(Items from a data source)
——————
(* ===== verification/NumberWords.v ===== *)
(** * Spoken numbers ([tools/number_words.rs])

    English cardinals as speech recognition spells them, read off a list of
    words.  The reader is proved to invert a reference speller. *)

From S2P Require Import Prelude RustStr RustNum.
From Stdlib Require Import Ascii.
Local Open Scope string_scope.
Local Open Scope list_scope.

Inductive CardinalWord : Set :=
| Value (n : N)
| Hundred
| Thousand.

Definition value_words : list (string * N) :=
  [("zero", 0); ("one", 1); ("a", 1); ("an", 1); ("two", 2); ("three", 3); ("four", 4); ("five", 5);
   ("six", 6); ("seven", 7); ("eight", 8); ("nine", 9); ("ten", 10); ("eleven", 11); ("twelve", 12);
   ("thirteen", 13); ("fourteen", 14); ("fifteen", 15); ("sixteen", 16); ("seventeen", 17);
   ("eighteen", 18); ("nineteen", 19); ("twenty", 20); ("thirty", 30); ("forty", 40); ("fifty", 50);
   ("sixty", 60); ("seventy", 70); ("eighty", 80); ("ninety", 90)]%N.

Fixpoint word_value (token : string) (l : list (string * N)) : option N :=
  match l with
  | [] => None
  | (w, n) :: l => if String.eqb token w then Some n else word_value token l
  end.

Definition cardinal_word (token : string) : option CardinalWord :=
  match word_value token value_words with
  | Some n => Some (Value n)
  | None =>
      if String.eqb token "hundred" then Some Hundred
      else if String.eqb token "thousand" then Some Thousand
      else None
  end.

Definition is_cardinal (token : string) : bool :=
  match cardinal_word token with Some _ => true | None => false end.

(** [while let Some(&token) = tokens.get(index)], over the tokens from [index]
    on; the result is the loop's state when it ends. *)
Fixpoint spoken_loop (l : list string) (total group : N) (matched : bool) (index : nat)
    : N * N * bool * nat :=
  match l with
  | [] => (total, group, matched, index)
  | token :: l' =>
      if matched && String.eqb token "and"
         && match l' with next :: _ => is_cardinal next | [] => false end
      then spoken_loop l' total group matched (S index)
      else
        match cardinal_word token with
        | None => (total, group, matched, index)
        | Some (Value v) => spoken_loop l' total (u64_saturate (group + v)) true (S index)
        | Some Hundred => spoken_loop l' total (u64_saturate (N.max group 1 * 100)) true (S index)
        | Some Thousand =>
            spoken_loop l' (u64_saturate (total + u64_saturate (N.max group 1 * 1000))) 0 true (S index)
        end
  end.

Definition parse_spoken_number (tokens : list string) (start : nat) : option (N * nat) :=
  match tokens !! start ≫= parse_u64 with
  | Some v => Some (v, S start)
  | None =>
      let '(total, group, matched, index) := spoken_loop (drop start tokens) 0 0 false start in
      if matched then Some (u64_saturate (total + group), index) else None
  end.

Definition parse_amount (text : string) : option f64 :=
  let tokens := split_whitespace text in
  let from_digits :=
    token ← List.find (fun token => existsb is_ascii_digit (chars token)) tokens;
    x ← parse_f64 (concat_str (List.filter (fun c => is_ascii_digit c || String.eqb c ".") (chars token)));
    if fl_is_finite x then Some x else None in
  match from_digits with
  | Some x => Some x
  | None =>
      head (filter_map (fun start =>
        '(v, _) ← parse_spoken_number tokens start;
        let x := f64_of_Z (Z.of_N v) in
        if fl_is_finite x then Some x else None) (seq 0 (length tokens)))
  end.

(** ** A reference speller *)

Definition units_words : list string :=
  ["zero"; "one"; "two"; "three"; "four"; "five"; "six"; "seven"; "eight"; "nine"; "ten"; "eleven";
   "twelve"; "thirteen"; "fourteen"; "fifteen"; "sixteen"; "seventeen"; "eighteen"; "nineteen"].
Definition tens_words : list string :=
  ["zero"; "ten"; "twenty"; "thirty"; "forty"; "fifty"; "sixty"; "seventy"; "eighty"; "ninety"].

(** Numbers from 1 to 99. *)
Definition spell_tens (k : nat) : list string :=
  if Nat.ltb k 20 then [default "" (units_words !! k)]
  else default "" (tens_words !! (k / 10)) ::
       (if Nat.eqb (k mod 10) 0 then [] else [default "" (units_words !! (k mod 10))]).

(** The rest after hundreds or thousands, with or without an [and]. *)
Definition joined (with_and : bool) (words : list string) : list string :=
  if with_and then "and" :: words else words.

(** Numbers from 1 to 999. *)
Definition spell_hundreds (with_and : bool) (k : nat) : list string :=
  if Nat.ltb k 100 then spell_tens k
  else spell_tens (k / 100) ++ ["hundred"] ++
       (if Nat.eqb (k mod 100) 0 then [] else joined with_and (spell_tens (k mod 100))).

(** Numbers below a million. *)
Definition spell (with_and : bool) (n : nat) : list string :=
  if Nat.eqb n 0 then ["zero"]
  else if Nat.ltb n 1000 then spell_hundreds with_and n
  else spell_hundreds with_and (n / 1000) ++ ["thousand"] ++
       (if Nat.eqb (n mod 1000) 0 then []
        else joined (with_and && Nat.ltb (n mod 1000) 100) (spell_hundreds with_and (n mod 1000))).

(** ** Reading back *)

(** Reading [w] from a group [g] leaves the group [g'], whatever follows. *)
Definition reads_group (w : list string) (g g' : N) : Prop :=
  w <> [] /\ is_cardinal (default "" (head w)) = true /\ default "" (head w) <> "and" /\
  forall rest total matched index,
    spoken_loop (w ++ rest) total g matched index =
    spoken_loop rest total g' true (length w + index).

Lemma reads_value token v g :
  cardinal_word token = Some (Value v) -> token <> "and" -> (g + v <= u64_max)%N ->
  reads_group [token] g (g + v).
Proof.
  intros Hc Hne Hg. split_and!; [done|unfold is_cardinal; cbn [head from_option id default]; by rewrite Hc|done|].
  intros rest total matched index. cbn [app spoken_loop].
  rewrite (proj2 (String.eqb_neq _ _) Hne), andb_false_r, Hc. cbn [andb].
  unfold u64_saturate. rewrite N.min_l by done. done.
Qed.

Lemma reads_app w w' g g' g'' :
  reads_group w g g' -> reads_group w' g' g'' -> reads_group (w ++ w') g g''.
Proof.
  intros (Hw & Hc & Hn & Hr) (Hw' & _ & _ & Hr'). destruct w as [|x w]; [done|].
  split_and!; [done|done|done|]. intros rest total matched index.
  rewrite <- app_assoc, Hr, Hr', length_app. f_equal. lia.
Qed.

Lemma reads_hundred g :
  (0 < g)%N -> (g * 100 <= u64_max)%N -> reads_group ["hundred"] g (g * 100).
Proof.
  intros Hg Hm. split_and!; [done|done|done|]. intros rest total matched index.
  cbn [app spoken_loop]. change (cardinal_word "hundred") with (Some Hundred).
  change (String.eqb "hundred" "and") with false. rewrite andb_false_r. cbn [andb].
  unfold u64_saturate. rewrite N.max_l, N.min_l by lia. done.
Qed.

Lemma loop_and x l total g index :
  is_cardinal x = true ->
  spoken_loop ("and" :: x :: l) total g true index = spoken_loop (x :: l) total g true (S index).
Proof. intros Hx. remember (x :: l) as l' eqn:El. cbn [spoken_loop]. rewrite El, Hx. done. Qed.

(** An [and] between a number and its rest is skipped. *)
Lemma reads_joined with_and w g g' rest total index :
  reads_group w g g' ->
  spoken_loop (joined with_and w ++ rest) total g true index =
  spoken_loop rest total g' true (length (joined with_and w) + index).
Proof.
  intros (Hw & Hc & Hn & Hr). destruct with_and; cbn [joined]; [|by apply Hr].
  destruct w as [|x w]; [done|]. cbn [head from_option default id] in Hc.
  change (("and" :: x :: w) ++ rest) with ("and" :: x :: (w ++ rest)).
  rewrite loop_and by done. change (x :: (w ++ rest)) with ((x :: w) ++ rest). rewrite Hr.
  cbn [length]. f_equal. lia.
Qed.

(** Every number from 1 to 99 is spelled in one or two value words. *)
Definition spells_tens (k : nat) : bool :=
  match spell_tens k with
  | [a] => match cardinal_word a with Some (Value v) => N.eqb v (N.of_nat k) | _ => false end
           && negb (String.eqb a "and")
  | [a; b] => match cardinal_word a, cardinal_word b with
              | Some (Value v), Some (Value v') => N.eqb (v + v') (N.of_nat k)
              | _, _ => false
              end && negb (String.eqb a "and") && negb (String.eqb b "and")
  | _ => false
  end.

Lemma all_tens_spelled : forallb spells_tens (seq 1 99) = true.
Proof. by vm_compute. Qed.

Lemma reads_tens k g :
  1 <= k < 100 -> (g <= 1000000000)%N -> reads_group (spell_tens k) g (g + N.of_nat k).
Proof.
  intros Hk Hg. pose proof (proj1 (forallb_elem _ _) all_tens_spelled k) as Hs.
  specialize (Hs ltac:(apply elem_of_seq; lia)). unfold spells_tens in Hs. unfold u64_max in *.
  destruct (spell_tens k) as [|a [|b [|? ?]]]; try done.
  - bool_to_prop. destruct (cardinal_word a) as [[v| |]|] eqn:Ha; try done.
    bool_to_prop. subst v. apply reads_value; [done|done|unfold u64_max; lia].
  - bool_to_prop. destruct (cardinal_word a) as [[v| |]|] eqn:Ha; try done.
    destruct (cardinal_word b) as [[v'| |]|] eqn:Hb; try done. bool_to_prop.
    rewrite <- H, N.add_assoc. apply (reads_app [a] [b] g (g + v) (g + v + v'));
      apply reads_value; try done; unfold u64_max; lia.
Qed.

Lemma reads_hundreds with_and k :
  1 <= k < 1000 -> reads_group (spell_hundreds with_and k) 0 (N.of_nat k).
Proof.
  intros Hk. unfold spell_hundreds. destruct (Nat.ltb_spec k 100) as [|Hge].
  { rewrite <- (N.add_0_l (N.of_nat k)). apply reads_tens; lia. }
  assert (1 <= k / 100 < 10) as Hh.
  { split; [apply Nat.div_le_lower_bound; lia|apply Nat.div_lt_upper_bound; lia]. }
  pose proof (Nat.div_mod_eq k 100) as Hdm. pose proof (Nat.mod_upper_bound k 100 ltac:(lia)) as Hmod.
  assert (reads_group (spell_tens (k / 100) ++ ["hundred"]) 0 (N.of_nat (k / 100) * 100)) as Hhun.
  { eapply reads_app; [apply (reads_tens (k / 100) 0); lia|]. rewrite N.add_0_l.
    apply reads_hundred; [lia|unfold u64_max; lia]. }
  rewrite app_assoc. destruct (Nat.eqb_spec (k mod 100) 0) as [Hz|Hz].
  { rewrite app_nil_r. replace (N.of_nat k) with (N.of_nat (k / 100) * 100)%N by lia. done. }
  destruct Hhun as (Hw & Hc & Hn & Hr).
  destruct (spell_tens (k / 100) ++ ["hundred"]) as [|x w]; [done|].
  split_and!; [done|done|done|]. intros rest total matched index.
  rewrite <- app_assoc, Hr.
  rewrite (reads_joined with_and (spell_tens (k mod 100)) _ (N.of_nat (k / 100) * 100 + N.of_nat (k mod 100))) by (apply reads_tens; lia).
  rewrite length_app, Nat.add_assoc. rewrite (Nat.add_comm (length (joined _ _))).
  replace (N.of_nat (k / 100) * 100 + N.of_nat (k mod 100))%N with (N.of_nat k) by lia. done.
Qed.

(** What may follow a number without being read as part of it. *)
Definition ends_number (rest : list string) : Prop :=
  match rest with
  | [] => True
  | [x] => is_cardinal x = false
  | x :: y :: _ => is_cardinal x = false /\ ~ (x = "and" /\ is_cardinal y = true)
  end.

Lemma loop_ends rest total g index :
  ends_number rest -> spoken_loop rest total g true index = (total, g, true, index).
Proof.
  assert (forall x, is_cardinal x = false -> cardinal_word x = None) as Hnone.
  { intros x. unfold is_cardinal. by destruct (cardinal_word x). }
  destruct rest as [|x [|y rest]]; cbn [ends_number]; [done|..].
  - intros Hx. cbn [spoken_loop]. by rewrite andb_false_r, (Hnone x Hx).
  - intros [Hx Hand]. remember (y :: rest) as l eqn:El. cbn [spoken_loop]. rewrite (Hnone x Hx).
    destruct (String.eqb_spec x "and") as [->|]; cbn [andb]; [|done].
    rewrite El. destruct (is_cardinal y) eqn:Ey; [|done]. tauto.
Qed.

(** No word of a number reads as digits. *)
Lemma cardinal_not_digits x : is_cardinal x = true -> parse_u64 x = None.
Proof.
  unfold is_cardinal, cardinal_word.
  assert (forall l n, word_value x l = Some n -> x ∈ l.*1) as Hin.
  { induction l as [|[w n] l IH]; intros m; cbn [word_value]; [done|].
    destruct (String.eqb_spec x w) as [->|]; [by left|]. intros. right. by eapply IH. }
  destruct (word_value x value_words) as [n|] eqn:Ev.
  - apply Hin in Ev. intros _.
    assert (forallb (fun w => negb (bool_decide (is_Some (parse_u64 w)))) (value_words.*1) = true) as Hall
      by by vm_compute.
    pose proof (proj1 (forallb_elem _ _) Hall x Ev) as Hx. cbv beta in Hx. bool_to_prop.
    by apply eq_None_not_Some.
  - destruct (String.eqb_spec x "hundred") as [->|]; [done|].
    destruct (String.eqb_spec x "thousand") as [->|]; done.
Qed.

(** The loop over a spelled number. *)
Lemma spelled_loop with_and n rest index :
  n < 1000 * 1000 ->
  spell with_and n <> [] /\ is_cardinal (default "" (head (spell with_and n))) = true /\
  exists total group,
    spoken_loop (spell with_and n ++ rest) 0 0 false index =
      spoken_loop rest total group true (length (spell with_and n) + index) /\
    (total + group = N.of_nat n)%N.
Proof.
  intros Hn. unfold spell. destruct (Nat.eqb_spec n 0) as [->|Hz].
  { destruct (reads_value "zero" 0 0 eq_refl ltac:(done) ltac:(unfold u64_max; lia)) as (H1 & H2 & _ & Hr).
    split_and!; [done|done|]. exists 0%N, 0%N. split; [apply Hr|done]. }
  destruct (Nat.ltb_spec n 1000) as [Hlt|Hge].
  { destruct (reads_hundreds with_and n ltac:(lia)) as (H1 & H2 & _ & Hr).
    split_and!; [done|done|]. exists 0%N, (N.of_nat n). split; [apply Hr|lia]. }
  pose proof (Nat.div_mod_eq n 1000) as Hdm. pose proof (Nat.mod_upper_bound n 1000 ltac:(lia)) as Hmod.
  assert (1 <= n / 1000 < 1000) as Hq.
  { split; [apply Nat.div_le_lower_bound; lia|apply Nat.div_lt_upper_bound; lia]. }
  destruct (reads_hundreds with_and (n / 1000) Hq) as (H1 & H2 & _ & Hr).
  split_and!.
  { by destruct (spell_hundreds with_and (n / 1000)). }
  { by destruct (spell_hundreds with_and (n / 1000)). }
  set (tail := if Nat.eqb (n mod 1000) 0 then [] else _).
  rewrite <- !app_assoc, Hr.
  assert (forall l i, spoken_loop (["thousand"] ++ l) 0 (N.of_nat (n / 1000)) true i =
            spoken_loop l (N.of_nat (n / 1000) * 1000) 0 true (S i)) as Hth.
  { intros l i. cbn [app spoken_loop]. change (cardinal_word "thousand") with (Some Thousand).
    change (String.eqb "thousand" "and") with false. cbn [andb].
    unfold u64_saturate, u64_max. rewrite N.max_l, !N.min_l by lia. by rewrite N.add_0_l. }
  rewrite Hth. subst tail. rewrite !length_app. cbn [length].
  destruct (Nat.eqb_spec (n mod 1000) 0) as [Hm|Hm].
  - exists (N.of_nat (n / 1000) * 1000)%N, 0%N. split; [|lia]. cbn [app length]. f_equal. lia.
  - exists (N.of_nat (n / 1000) * 1000)%N, (N.of_nat (n mod 1000)). split; [|lia].
    rewrite (reads_joined _ _ 0 (N.of_nat (n mod 1000))) by (apply reads_hundreds; lia).
    f_equal. lia.
Qed.

(** ** Properties *)

(** Every number below a million, spelled in English with or without its
    [and]s, is read back, from any place in a sentence and up to the word after
    it. *)
Lemma spoken_number_roundtrip with_and n pre rest :
  n < 1000 * 1000 -> ends_number rest ->
  parse_spoken_number (pre ++ spell with_and n ++ rest) (length pre) =
  Some (N.of_nat n, length pre + length (spell with_and n)).
Proof.
  intros Hn Hrest. unfold parse_spoken_number.
  destruct (spelled_loop with_and n rest (length pre) Hn) as (Hne & Hc & total & group & Hl & Hsum).
  rewrite drop_app_length, Hl, loop_ends by done.
  assert ((pre ++ spell with_and n ++ rest) !! length pre ≫= parse_u64 = None) as ->.
  { rewrite lookup_app_r, Nat.sub_diag by lia. destruct (spell with_and n) as [|x w]; [done|].
    cbn. by apply cardinal_not_digits. }
  unfold u64_saturate, u64_max. rewrite Hsum, N.min_l by lia. f_equal. f_equal. lia.
Qed.

Lemma spoken_number_roundtrip_witness :
  spell true 2345 = ["two"; "thousand"; "three"; "hundred"; "and"; "forty"; "five"] /\
  parse_spoken_number (["add"] ++ spell true 2345 ++ ["grams"]) (length ["add"]) =
  Some (N.of_nat 2345, length ["add"] + length (spell true 2345)).
Proof.
  split; [vm_compute; reflexivity|].
  apply (spoken_number_roundtrip true 2345 ["add"] ["grams"]); [|reflexivity].
  apply Nat.ltb_lt. vm_compute. reflexivity.
Defined.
——————
Copy each line in the data that holds the word "Open".

■ ANSWER TO THIS PROBLEM ■
Local Open Scope string_scope.
Local Open Scope list_scope.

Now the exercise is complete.